* Aim of the exercise
Return every line from the records below with the string "pCommand".

[Entries taken from a collection]
---

(** * dingo.gw.SVD: reduced SVD bases for waveform compression

    A shallow embedding of [dingo/gw/SVD.py] and the properties of its
    specification.  Arrays keep their shape next to their data, the way
    NumPy does; Python exceptions are values of [exn]; the scalar kernel
    (complex and real arithmetic, reductions, the two factorization
    routines of SciPy and scikit-learn) is an interface, so that every
    statement holds for any implementation of it, IEEE arithmetic
    included. *)

From Stdlib Require Import ZArith Lia.
From stdpp Require Import base option list strings gmap.

(** ** Exceptions and results *)

Inductive exn : Set :=
  | IndexError | KeyError | ValueError | TypeError | AttributeError
  | FileNotFoundError | OSError | LinAlgError | RuntimeError.

#[global] Instance exn_eq_dec : EqDecision exn.
Proof. solve_decision. Defined.

Inductive result (A : Type) : Type :=
  | Ok (a : A)
  | Raise (e : exn).
Arguments Ok {A} a.
Arguments Raise {A} e.

#[global] Instance result_ret : MRet result := @Ok.
#[global] Instance result_bind : MBind result := λ A B f r,
  match r with Ok a => f a | Raise e => Raise e end.

(** [for x in xs: f x], collecting the values, stopping at the first
    exception. *)
Fixpoint for_each {A B} (f : A → result B) (xs : list A) : result (list B) :=
  match xs with
  | [] => Ok []
  | x :: xs' => y ← f x; ys ← for_each f xs'; Ok (y :: ys)
  end.

(** ** Insertion-ordered dictionaries with string keys

    A Python [dict] iterates in insertion order, and the builder's result
    list follows that order, so the per-channel dictionaries are kept as
    association lists (keys pairwise distinct). *)

Definition dict (A : Type) : Type := list (string * A).

Definition keys {A} (d : dict A) : list string := d.*1.

Fixpoint dict_get {A} (d : dict A) (k : string) : result A :=
  match d with
  | [] => Raise KeyError
  | (k', v) :: d' => if decide (k' = k) then Ok v else dict_get d' k
  end.

(** [{k: f(v) for k, v in d.items()}] *)
Definition dict_comprehension {A B} (f : A → result B) (d : dict A) : result (dict B) :=
  for_each (λ kv, v ← f kv.2; Ok (kv.1, v)) d.

(** ** The numeric kernel *)

Class Numeric (C R : Type) := {
  conj : C → C;                    (* z.conj() *)
  astype_complex128 : C → C;       (* z.astype(np.complex128) *)
  csub : C → C → C;
  cmul : C → C → C;
  cdot : list C → list C → C;      (* the sum of products inside [@] *)
  cabs : C → R;                    (* np.abs *)
  creal : C → R;                   (* z.real *)
  cmean : list C → C;              (* np.mean of a complex vector *)
  rmean : list R → R;              (* np.mean of a real vector *)
  rsquare : R → R;                 (* x ** 2 *)
  rmul : R → R → R;
  rdiv : R → R → R;
  rsub : R → R → R;
  rsqrt : R → R;                   (* np.sqrt *)
  rone : R;
  rmax : R → R → R;                (* one step of np.max *)
  conj_involutive : ∀ z, conj (conj z) = z
}.
Lemma createCampaign_stores_owned_row_witness :
  exists d' reply stored returned,
    server.createCampaign.action (runtime "c1" 10%Z) weekly_dev_tips
      (signed_in alice) empty_database = (d', inr reply)
    /\ data reply = Some returned
    /\ campaigns (tables d') = [stored]
    /\ NewsletterCampaigns.userId stored = "alice"
    /\ NewsletterCampaigns.updatedAt returned
       = NewsletterCampaigns.createdAt returned.
Proof.
  destruct (createCampaign_stores_owned_row (runtime "c1" 10%Z)
              weekly_dev_tips (signed_in alice) empty_database _ _
              Logic.eq_refl)
    as (u & stored & returned & Hu & E & A & _ & _ & Ho & _ & _ & _ & _
        & _ & T).
  eexists _, _, stored, returned. split; [lazy; reflexivity|].
  injection Hu as <-. now conjuncts.
Defined.

(** X6. Create, then resolve.  After a successful [createCampaign] the
    resolver finds the returned campaign for its creator, by its id; for
    any other user the same id is NOT_FOUND. *)
Theorem created_campaign_resolves_for_creator_only (rt : Runtime)
  (i : server.createCampaign.input) (context : ActionAPIContext)
  (d d' : Database) (reply : Reply (option NewsletterCampaigns.row))
  (u : App.User) (c : NewsletterCampaigns.row) :
  server.createCampaign.action rt i context d = (d', inr reply) ->
  session context = Some u ->
  data reply = Some c ->
  snd (getOwnedCampaign (NewsletterCampaigns.id c) (App.id u) d') = inr c
  /\ forall other,
       other <> App.id u ->
       snd (getOwnedCampaign (NewsletterCampaigns.id c) other d')
       = inl (ActionError NOT_FOUND "Campaign not found.").
Proof.
  intros H Hu E. apply createCampaign_success in H.
  destruct H as (u' & c' & Hu' & _ & K & -> & Ht & Hc).
  rewrite Hu in Hu'. injection Hu' as <-. cbn in E. injection E as E.
  rewrite E in Ht, Hc. clear E c'.
  assert (Hid : NewsletterCampaigns.id c = randomUUID rt) by now rewrite Hc.
  assert (Hown : NewsletterCampaigns.userId c = App.id u) by now rewrite Hc.
  apply key_taken_spec in K.
  assert (Old : forall v y, In y (campaigns (tables d)) ->
                  campaign_filter (NewsletterCampaigns.id c) v y = false).
  { intros v y Hy. destruct (campaign_filter _ _ y) eqn:F; [|reflexivity].
    apply campaign_filter_spec in F as [F _]. elim K.
    rewrite <- Hid, <- F. now apply in_map. }
  split; [|intros other Ho]; rewrite getOwnedCampaign_run, Ht; cbn [snd campaigns];
    rewrite (find_app_last _ _ _ (Old _)).
  - assert (campaign_filter (NewsletterCampaigns.id c) (App.id u) c = true)
      as -> by now apply campaign_filter_spec.
    reflexivity.
  - destruct (campaign_filter _ _ c) eqn:F; [|reflexivity].
    apply campaign_filter_spec in F as [_ F]. congruence.
Qed.
(** * The FreeRTOS task scheduler of OpenWSN (kernel/freertos/scheduler.c)

    A shallow embedding of the scheduler: the fixed pool of task containers
    [taskBuf], the priority-ordered linked list [task_list] threaded through
    it, the three semaphores that wake the three worker tasks, and the
    functions [scheduler_push_task], [scheduler_push_task_internal],
    [scheduler_find_next_task_and_execute] and [scheduler_executeTask].
    The start-up code [scheduler_init] and [scheduler_createSem] is embedded
    over the handles of [rtos_sched_v] and the answers of the kernel.

    Pointers into the pool are slot indices, [NULL] is [None].  The C code is
    written in a small state monad over the memory of the module, so that
    every load and store of the source is one monadic step. *)

From stdpp Require Import base option list numbers sorting.
From Stdlib Require Import ZArith NArith Lia.
(** X14. Every answer of a handler is of one of these shapes: a JSON
    object with status 400, 403 or 500 and the single field "error"; a JSON
    object with status 200 and the fields "stdout" and "stderr"; or a plain
    text with status 200. *)
Theorem answers_well_formed (cfg : config) (exec : Cmd → procResult) :
  (∀ pCommand pArgs query ordFlags,
     forallb well_formed_answer
       (trace (getHandler cfg exec pCommand pArgs query ordFlags)) = true)
  ∧ (∀ bindErr req ordFlags ordEnvs,
       forallb well_formed_answer
         (trace (postHandler cfg exec bindErr req ordFlags ordEnvs)) = true).
Proof.
  split.
  - intros. rewrite getHandler_cases.
    destruct (existsb usable query); [done|]. apply well_formed_run.
  - intros [msg|] req ordFlags ordEnvs; [done|].
    rewrite postHandler_bound. apply well_formed_run.
Qed.
Lemma useRemoveParticipant_have id auth pid :
  shuffled_have_participants (db_of (useRemoveParticipant db id auth pid)).
Proof.
  unfold useRemoveParticipant, db_of.
  destruct auth as [u|]; [|exact have].
  destruct (findExchangeByIdForOrganizer db id (u_id u)) as [ex|] eqn:E;
    [|exact have].
  destruct (status_eqb (e_status ex) Shuffled) eqn:E1; [exact have|].
  destruct (status_eqb (e_status ex) Complete) eqn:E2; [exact have|].
  cbn [orb].
  destruct (findParticipantById db pid) as [participant|] eqn:Ep;
    [|exact have].
  destruct (String.eqb (p_exchange_id participant) id) eqn:Ex;
    [|exact have].
  cbn [negb]. apply String.eqb_eq in Ex.
  destruct (deleteParticipant db pid) as [|db'] eqn:Ed; [exact have|].
  destruct (deleteParticipant_result _ _ _ Ed) as [_ ->]. cbn [fst].
  refine (have_participants_same db _ _ have _); [reflexivity|].
  intros e He Hs. apply Nat.eq_le_incl. symmetry.
  apply (count_delete db _ pid); [reflexivity|].
  intros p Hp Hpid Hpe.
  pose proof (find_some _ _ Ep) as [Hin Hq]. cbv beta in Hq.
  apply String.eqb_eq in Hq.
  assert (p = participant)
    by (apply (NoDup_map_inj _ _ p_id (participants db)); auto; congruence).
  subst p.
  pose proof (forOrganizer_unique _ _ _ _ keys E) as Hid.
  assert (e = ex)
    by (apply (unique_row _ _ _ _ keys Hid He); congruence).
  subst e. destruct Hs as [Hs|Hs]; rewrite Hs in *; discriminate.
Qed.

Lemma useUpdateExchange_have id auth ti de b1 b2 da now :
  shuffled_have_participants
    (db_of (useUpdateExchange db id auth ti de b1 b2 da now)).
Proof.
  unfold useUpdateExchange, db_of.
  destruct auth as [u|]; [|exact have].
  destruct (findExchangeByIdForOrganizer db id (u_id u)) as [ex|] eqn:E;
    [|exact have].
  destruct (status_eqb (e_status ex) Shuffled) eqn:E1; [exact have|].
  destruct (status_eqb (e_status ex) Complete) eqn:E2; [exact have|].
  cbn [orb].
  pose proof (forOrganizer_unique _ _ _ _ keys E) as Hid.
  rewrite (updateExchange_found _ _ _ _ _ Hid). cbn [fst].
  eapply (have_participants_step db); [reflexivity|exact have|].
  intros e He Hst.
  destruct (update_rows_status id ex
              {| in_title := Some ti;
                 in_description := Some (if truthy_opt de then de else None);
                 in_budget_min := Some b1; in_budget_max := Some b2;
                 in_exchange_date := Some da; in_status := None;
                 in_shuffled_at := None; in_secrets_sent_at := None |}
              now e) as [Hsame|[_ Hs]].
  - right. rewrite Hsame in *. split; [exact Hst|]. split; [reflexivity|].
    apply Nat.eq_le_incl. symmetry. now apply count_same.
  - cbn [in_status] in Hs. rewrite Hs in Hst.
    destruct Hst as [K|K]; rewrite K in *; discriminate.
Qed.

Lemma checkAndNotifyAllComplete_have id mail now :
  shuffled_have_participants
    (db_of (checkAndNotifyAllComplete db id mail now)).
Proof.
  unfold checkAndNotifyAllComplete, db_of.
  destruct (negb _); [exact have|].
  destruct (findExchangeById db id) as [ex|] eqn:E; [|exact have].
  destruct (status_eqb (e_status ex) Collecting) eqn:Es; cbn [fst];
    [|exact have].
  assert (Ha : shuffled_have_participants
                 (updateExchangeStatus db id Ready now)).
  { destruct (updateExchangeStatus_rows db id Ready now) as (h & Hh & Hrows).
    apply (have_participants_step db _ h Hh have).
    intros e He Hst. destruct (Hrows e) as [Hid [Hsame|Hs]].
    - right. rewrite Hsame in Hst. split; [exact Hst|].
      split; [exact Hid|]. apply Nat.eq_le_incl. symmetry.
      now apply count_same.
    - rewrite Hs in Hst. destruct Hst; discriminate. }
  destruct (findOrganizerById _ _); [|exact Ha].
  destruct (mail 0); exact Ha.
Qed.

Lemma useShuffleAction_have id auth tape now :
  shuffled_have_participants (db_of (useShuffleAction db id auth tape now)).
Proof.
  unfold useShuffleAction, db_of.
  destruct (shuffle_read db id auth tape) as [r|a] eqn:Er; [exact have|].
  destruct (shuffle_read_plan _ _ _ _ _ Er)
    as (u & ex & _ & E & _ & Hlen & _).
  destruct (shuffle_read_pairs _ _ _ _ _ participant_keys Er) as [_ Hk].
  pose proof (forOrganizer_unique _ _ _ _ keys E) as Hid.
  rewrite (shuffle_write_found _ _ _ _ _ Hid). cbn [fst].
  assert (Hc : forall id',
            countParticipantsByExchange
              (with_exchanges
                 (fold_left (fun d p => assignRecipient d (fst p) (snd p) now)
                            a db)
                 (map (update_rows id ex (shuffled_input now) now)
                      (exchanges db))) id'
            = countParticipantsByExchange db id').
  { intros id'. apply (count_map db _ (assigned_row a now)).
    - cbn [with_exchanges participants].
      apply assignRecipient_fold_participants. rewrite Hk.
      now apply list_ids_NoDup.
    - intros p. apply assigned_row_exchange. }
  eapply (have_participants_step db); [reflexivity|exact have|].
  intros e He Hst.
  destruct (update_rows_status id ex (shuffled_input now) now e)
    as [Hsame|[Heid _]].
  - right. rewrite Hsame in *. split; [exact Hst|]. split; [reflexivity|].
    rewrite Hc. lia.
  - left. rewrite update_rows_id, Hc, Heid, <- list_length. exact Hlen.
Qed.

Lemma useSendSecretsAction_have id auth mail now :
  shuffled_have_participants
    (db_of (useSendSecretsAction db id auth mail now)).
Proof.
  assert (Hup : forall ex input,
            findExchangeById db id = Some ex -> e_status ex = Shuffled ->
            shuffled_have_participants
              (with_exchanges db
                 (map (update_rows id ex input now) (exchanges db)))).
  { intros ex input Hid Hs.
    eapply (have_participants_step db); [reflexivity|exact have|].
    intros e He Hst. right.
    destruct (update_rows_status id ex input now e) as [Hsame|[Heid _]].
    - rewrite Hsame in *. split; [exact Hst|]. split; [reflexivity|].
      apply Nat.eq_le_incl. symmetry. now apply count_same.
    - rewrite (unique_row _ _ _ _ keys Hid He Heid).
      split; [now left|]. split; [apply update_rows_id|].
      apply Nat.eq_le_incl. symmetry. now apply count_same. }
  unfold useSendSecretsAction, db_of.
  destruct auth as [u|]; [|exact have].
  destruct (findExchangeByIdForOrganizer db id (u_id u)) as [ex|] eqn:E;
    [|exact have].
  destruct (status_eqb (e_status ex) Shuffled) eqn:Es; cbn [negb];
    [|exact have].
  apply status_eqb_eq in Es.
  destruct (negb _); [exact have|].
  pose proof (forOrganizer_unique _ _ _ _ keys E) as Hid.
  destruct (_ =? _).
  - rewrite (updateExchange_found _ _ _ _ _ Hid). cbn [fst].
    now apply Hup.
  - destruct (0 <? _); [|exact have].
    rewrite (updateExchange_found _ _ _ _ _ Hid). cbn [fst].
    now apply Hup.
Qed.
(* ===== verification/_CoqProject ===== *)
-Q . S2P
Prelude.v
PagedKv.v
PagedKvInv.v
PagedKvOps.v
PagedKvProps.v
LlmRuntime.v
Taint.v
TaintProps.v
Storage.v
StorageProps.v
Memory.v
MemoryHeap.v
MemoryPages.v
MemoryPool.v
MemoryPoolOps.v
MemoryPoolBind.v
MemoryPoolClean.v
MemoryPoolReach.v
MemoryPoolProps.v
Tensor.v
TensorProps.v
TensorStrides.v
FusionGraph.v
FusionSets.v
FusionDag.v
FusionReach.v
FusionLifetime.v
FusionSearch.v
FusionSearchInv.v
FusionRegister.v
FusionPlan.v
FusionOptimize.v
FusionRelative.v
FusionRelativeProps.v
FusionStore.v
FusionPolicy.v
FusionQueue.v
FusionRename.v
FusionRun.v
FusionExplore.v
FusionProcessor.v
AutodiffGraph.v
AutodiffCheckpoint.v
AutodiffCounts.v
AutodiffServe.v
AutodiffRetrieve.v
AutodiffMemory.v
AutodiffMemoryProps.v
AutodiffServer.v
AutodiffAdjoint.v
AutodiffOps.v
AutodiffInv.v
AutodiffForward.v
AutodiffRun.v
AutodiffTape.v
AutodiffBackward.v
AutodiffGradients.v
AutodiffSession.v
AutodiffProps.v
AutodiffLocator.v
AutodiffClient.v
PrefixCache.v
PrefixCacheInv.v
PrefixCacheTiers.v
PrefixCacheOps.v
PrefixCacheLookup.v
PrefixCachePrefill.v
PrefixCacheProps.v
PagedKvClient.v
Scheduler.v
SchedulerDevice.v
SchedulerInv.v
SchedulerPlan.v
SchedulerSchedule.v
SchedulerCommit.v
SchedulerVerify.v
SchedulerLife.v
SchedulerSession.v
SchedulerProps.v
Fenced.v
(* ===== verification/PagedKvOps.v ===== *)
(** * Operations of the paged KV manager

    For each public operation: run from a well-formed manager it does not panic,
    keeps the manager well formed, and has the stated effect; an [Err] leaves the
    manager as it was. *)

From S2P Require Import Prelude PagedKv PagedKvInv.
Open Scope N_scope.

Lemma occ_nodup p l : NoDup l → p ∈ l → occ p l = 1.
Proof.
  induction 1 as [|x l Hx Hnd IH]; [set_solver|]. rewrite occ_cons, elem_of_cons.
  case_decide as Hd; subst.
  - intros _. assert (¬ 0 < occ x l) by (by rewrite occ_pos). lia.
  - intros [?|?]; [done|]. by rewrite IH.
Qed.

Lemma len_take {A} (l : list A) n : n ≤ len l → len (take (N.to_nat n) l) = n.
Proof. unfold len. intros. rewrite length_take. lia. Qed.

(** A pending reservation and its sequence determine each other. *)
Lemma wf_reservation s hand id rv :
  wf_hand s hand → reservations s !! id = Some rv →
  ∃ q, sequences s !! rs_request_id rv = Some q ∧ pending q = Some id ∧
    start_position rv = committed_tokens q ∧
    previous_page_count rv = div_ceil (start_position rv) (block_size (config s)) ∧
    0 < token_count rv ∧
    start_position rv + token_count rv ≤ max_sequence_length (config s) ∧
    len (pages q) = div_ceil (start_position rv + token_count rv) (block_size (config s)) ∧
    registered_blocks q * block_size (config s) ≤ committed_tokens q.
Proof.
  intros Hwf Hrv. destruct (wf_resv _ _ Hwf id rv Hrv) as (_ & q & Hq & Hp). exists q.
  destruct (wf_seqs _ _ Hwf _ _ Hq) as [Hreg Hs]. rewrite Hp in Hs.
  destruct Hs as (rv' & Hrv' & _ & ? & ? & ? & ? & ?). simplify_eq. done.
Qed.

Lemma wf_max_len s hand : wf_hand s hand → max_sequence_length (config s) ≤ usize_max.
Proof. intros Hwf. by destruct (wf_config _ _ Hwf) as (_ & _ & _ & ?). Qed.
Lemma wf_bs s hand : wf_hand s hand → 0 < block_size (config s).
Proof. intros Hwf. by destruct (wf_config _ _ Hwf). Qed.

(** Removing a reservation and clearing its sequence's [pending]. *)
Lemma resv_ok_close s s' hand id rv q' :
  wf_hand s hand → reservations s !! id = Some rv →
  sequences s' = <[rs_request_id rv := q']> (sequences s) →
  reservations s' = delete id (reservations s) →
  next_reservation s' = next_reservation s → resv_ok s'.
Proof.
  intros Hwf Hrv Hs Hr Hn id0 rv0. rewrite Hr, Hs, Hn, lookup_delete_Some. intros [Hne Hrv0].
  destruct (wf_reservation _ _ _ _ Hwf Hrv) as (q & Hq & Hp & _).
  destruct (wf_resv _ _ Hwf _ _ Hrv0) as (Hlt & q0 & Hq0 & Hp0). split; [done|].
  exists q0. rewrite lookup_insert_ne; [done|]. congruence.
Qed.
Lemma resv_keep_close s hand id rv id0 rv0 :
  wf_hand s hand → reservations s !! id = Some rv → reservations s !! id0 = Some rv0 →
  rs_request_id rv0 ≠ rs_request_id rv → delete id (reservations s) !! id0 = Some rv0.
Proof. intros Hwf Hrv Hrv0 Hne. rewrite lookup_delete_ne; [done|]. congruence. Qed.

(** Keeping a prefix of a table whose uncommitted part was exclusive. *)
Lemma tails_take s hand r q q' (n : nat) :
  wf_hand s hand → sequences s !! r = Some q →
  pages q' = take n (pages q) → committed_tokens q ≤ committed_tokens q' →
  ∀ i p, pages q' !! i = Some p → committed_tokens q' / block_size (config s) ≤ N.of_nat i →
    held s hand p = 1 ∧ unpublished s p.
Proof.
  intros Hwf Hq Hp Hc i p. rewrite Hp, lookup_take_Some. intros [Hi _] Hle.
  pose proof (wf_bs _ _ Hwf).
  eapply (wf_tails _ _ Hwf); [done..|]. etrans; [|exact Hle]. by apply N.Div0.div_le_mono.
Qed.
Lemma on_app i ls l :
  on i (ls ++ [l]) = on i ls ++ if decide (lease_allocation l = i) then [region l] else [].
Proof.
  unfold on. rewrite filter_app, fmap_app. f_equal. rewrite filter_cons, filter_nil.
  by case_decide.
Qed.
Lemma on_delete i ls k l :
  ls !! k = Some l →
  on i ls ≡ₚ (if decide (lease_allocation l = i) then [region l] else []) ++ on i (delete k ls).
Proof.
  intros Hk. unfold on. rewrite (delete_Permutation _ _ _ Hk) at 1. rewrite filter_cons.
  by case_decide.
Qed.
Lemma elem_of_on i ls r : r ∈ on i ls ↔ ∃ l, l ∈ ls ∧ lease_allocation l = i ∧ region l = r.
Proof.
  unfold on. rewrite list_elem_of_fmap. setoid_rewrite list_elem_of_filter. naive_solver.
Qed.

(** Leases only depend on the allocations, by their sizes and registries. *)
Lemma registered_insert s ls i a a' :
  registered s ls → allocations s !! i = Some a → len (contents a') = len (contents a) →
  borrows a' = borrows a →
  registered (mkBytes (memory s) (<[i := a']> (allocations s))) ls.
Proof.
  intros [Hr Hf] Hi Hlen Hbor. split.
  - intros j b. simpl. rewrite lookup_insert_Some. intros [[<- <-]|[_ Hj]]; [|by apply Hr].
    rewrite Hbor. by apply Hr.
  - eapply Forall_impl; [exact Hf|]. intros l (b & Hb & Hrange). simpl.
    destruct (decide (lease_allocation l = i)) as [Heq|Hne].
    + exists a'. rewrite Heq, lookup_insert_eq in *. split; [done|].
      rewrite Hlen. by simplify_eq.
    + exists b. by rewrite lookup_insert_ne by done.
Qed.

Lemma try_get_spec h s :
  wp (try_get h) s (λ r s', s' = s ∧ ∃ a, allocations s !! allocation r = Some a ∧
    (res_range r).1 ≤ (res_range r).2 ≤ len (contents a)) (λ _ s', s' = s).
Proof.
  unfold try_get. apply wp_bind, wp_gets.
  destruct (if decide _ then _ else _) as [a|] eqn:Ha; [|by wp_step].
  assert (allocations s !! id h = Some a) as Ha' by (by destruct (decide (id h ∈ memory s))).
  apply wp_bind. apply wp_ok_or; [|done]. intros e He.
  unfold checked_add in He. destruct (N.leb_spec (handle_offset h + handle_size h) u64_max); [|done].
  simplify_eq. destruct (_ || _) eqn:Hb; [by wp_step|]. wp_step. split; [done|].
  exists a. split; [done|]. simpl. rewrite !orb_false_iff, !N.ltb_ge in Hb. lia.
Qed.

Lemma acquire_spec r w s ls a :
  registered s ls → allocations s !! allocation r = Some a →
  (res_range r).1 ≤ (res_range r).2 ≤ len (contents a) →
  wp (acquire r w) s (λ l s', registered s' (ls ++ [l]) ∧
      (∀ l', l' ∈ ls → compatible l l') ∧
      s' = mkBytes (memory s) (<[allocation r := mkAllocated (contents a) (borrows a ++ [region l])]>
             (allocations s)))
    (λ _ s', s' = s).
Proof.
  intros [Hr Hf] Ha Hrange. unfold acquire, set_borrows. wp_steps. rewrite Ha. wp_steps; [done|].
  match goal with H : list_find _ _ = None |- _ => rename H into Hnone end.
  apply list_find_None in Hnone. split; [split|split; [|done]].
  - intros j b. simpl. rewrite on_app. simpl. rewrite lookup_insert_Some.
    intros [[<- <-]|[Hne Hj]].
    + rewrite decide_True by done. simpl. by rewrite Hr by done.
    + rewrite decide_False by done. rewrite app_nil_r. by apply Hr.
  - simpl. assert (∀ l, (∃ b, allocations s !! lease_allocation l = Some b ∧
        (range (region l)).1 ≤ (range (region l)).2 ≤ len (contents b)) →
      ∃ b, <[allocation r := mkAllocated (contents a) (borrows a ++ [mkRegion (res_range r) w])]>
        (allocations s) !! lease_allocation l = Some b ∧
        (range (region l)).1 ≤ (range (region l)).2 ≤ len (contents b)) as Hup.
    { intros l (b & Hb & Hl). destruct (decide (lease_allocation l = allocation r)) as [Heq|Hne].
      - rewrite Heq in *. rewrite lookup_insert_eq. eexists. split; [done|]. simplify_eq. done.
      - rewrite lookup_insert_ne by done. by exists b. }
    apply Forall_app. split; [eapply Forall_impl; [exact Hf|exact Hup]|].
    constructor; [|done]. apply Hup. exists a. done.
  - intros l' Hl'. unfold compatible. simpl. intros Heq.
    assert (region l' ∈ borrows a) as Hin.
    { rewrite (Hr _ _ Ha). apply elem_of_on. exists l'. auto. }
    rewrite Forall_forall in Hnone. specialize (Hnone _ Hin).
    by apply not_true_is_false in Hnone.
Qed.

---

* Output for this task
  (∀ pCommand pArgs query ordFlags,
       (trace (getHandler cfg exec pCommand pArgs query ordFlags)) = true)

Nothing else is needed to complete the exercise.